The interdependency of microsoil fabric-related properties and swell/shrink behavior of expansive soils needs to be identified to achieve a more thorough and accurate prediction of heave of expansive soils. In a recent research study, two microsize-related properties of a soil—pore size distribution and specific surface area—were identified and examined in an effort to address their synergistic effects on swelling behavior of soils. To study this aspect in detail, eight natural expansive clayey soils from known expansive soil regions were sampled and studied by using two test methods: conventional one-dimensional vertical swell tests and novel three-dimensional volumetric swell strain tests. Microinternal structural details, including pore void distribution, were obtained from mercury intrusion porosimetry (MIP) studies on compacted soil specimens.
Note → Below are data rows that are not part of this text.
(** A file provider that knows the one file [path]. *)
Definition fs_only (path : string) (content : bytes) (static : bool)
  : string -> option (bytes * bool) :=
  fun s => if String.eqb s path then Some (content, static) else None.

(** Allocations succeed, the connection always reports [credit] bytes of
    room. *)
Definition env_with (files : string -> option (bytes * bool)) (credit : Z)
  : http_env :=
  {| fs := files; mem_alloc := fun _ => true; state_alloc := true;
     conn_credit := fun _ => credit;
     ch_indet := NUL |}.

(** As [env_with], but the connection reports the credits [credits], the
    one at the place that the number of events so far gives, and [credit]
    once the list is used up. *)
Definition env_credits (files : string -> option (bytes * bool))
    (credits : list Z) (credit : Z) : http_env :=
  {| fs := files; mem_alloc := fun _ => true; state_alloc := true;
     conn_credit := fun t => nth (List.length t) credits credit;
     ch_indet := NUL |}.

(** As [env_with], but only requests of at most [most] bytes are granted. *)
Definition env_low_memory (files : string -> option (bytes * bool)) (most : Z)
  : http_env :=
  {| fs := files; mem_alloc := fun n => n <=? most; state_alloc := true;
     conn_credit := fun _ => 1000;
     ch_indet := NUL |}.

(** All callbacks set; [ssi_fn] answers every tag with [REPLACED]. *)
Definition hi_all : option http_init_t :=
  Some {| cgi := None; post_start_fn := true; post_data_fn := true;
          post_end_fn := true; ssi_fn := Some (fun _ => [b "REPLACED"]) |}.

(** ** Words for the properties of the helper functions *)

(** A string every letter of which is taken to lower case, as [strcmpi]
    reads it. *)
Definition lower (s : string) : list Z :=
  map tolower (list_ascii_of_string s).

(** A C string holds no NUL before its end. *)
Definition c_string (s : string) : Prop :=
  Forall (fun c => c <> NUL) (list_ascii_of_string s).

(** The character [c] does not occur in [s]. *)
Fixpoint lacks (c : ascii) (s : string) : bool :=
  match s with
  | EmptyString => true
  | String x s' => negb (Ascii.eqb x c) && lacks c s'
  end.

(** A parameter as it stands in a query: [name] or [name=value]. *)
Definition param_text (p : http_param_t) : string :=
  match value p with
  | Some v => String.append (name p) (String "=" v)
  | None => name p
  end.

(** Parameters joined by [&]. *)
Fixpoint join_params (l : list http_param_t) : string :=
  match l with
  | [] => EmptyString
  | [p] => param_text p
  | p :: rest => String.append (param_text p) (String "&" (join_params rest))
  end.

(** A parameter whose name holds neither [&] nor [=] and whose value holds
    no [&]. *)
Definition plain_param (p : http_param_t) : bool :=
  lacks "&" (name p) && lacks "=" (name p)
  && match value p with Some v => lacks "&" v | None => true end.

(** Whether the file provider knows the path. *)
Definition known (env : http_env) (path : string) : bool :=
  match fs env path with Some _ => true | None => false end.

(** The file the provider hands out for a path it knows, just opened. *)
Definition opened_file (env : http_env) (path : string) : http_fs_file_t :=
  match fs env path with
  | Some (d, st) => {| data := d; is_static := st; fptr := 0 |}
  | None => file_zero
  end.
(** The index a number names in [a[x]]: the number has to be a
    non-negative integer. *)
Definition array_index (x : num) : option nat :=
  if isInteger x then
    match ToIntegerOrInfinity x with
    | Fin z => if (0 <=? z)%Z then Some (Z.to_nat z) else None
    | _ => None
    end
  else None.

(** [a[x]], [None] for [undefined]. *)
Definition array_get {A : Type} (a : list A) (x : num) : option A :=
  match array_index x with
  | Some i => nth_error a i
  | None => None
  end.

(** [a.slice(0, finish)]: a negative [finish] counts from the end. *)
Definition slice_from_0 {A : Type} (a : list A) (finish : num) : list A :=
  match ToIntegerOrInfinity finish with
  | Fin z =>
      let len := Z.of_nat (List.length a) in
      if (z <? 0)%Z then firstn (Z.to_nat (Z.max (len + z) 0)) a
      else firstn (Z.to_nat (Z.min z len)) a
  | PosInf => a
  | NegInf => []
  end.

(** [a.filter((_, index) => keep(index))] *)
Fixpoint filter_index {A : Type} (keep : nat -> bool) (index : nat) (a : list A)
  : list A :=
  match a with
  | [] => []
  | x :: rest =>
      if keep index then x :: filter_index keep (S index) rest
      else filter_index keep (S index) rest
  end.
Specific surface area (SSA) details of the same soils were determined using the chemical ethylene glycol monoethyl ether (EGME) method. Attempts were made to predict macroswell properties, using both pore and surface area properties. Modeling analyses and results showed that the swelling behavior of the clays was dependent on a newly introduced parameter that accounted for both clay mineralogy constituents and internal pore distribution of the soils. The new swell property models showed accurate predictions of measured swell strains of the present soils, depicting the importance of including mineralogy and pore fabric details in a given soil.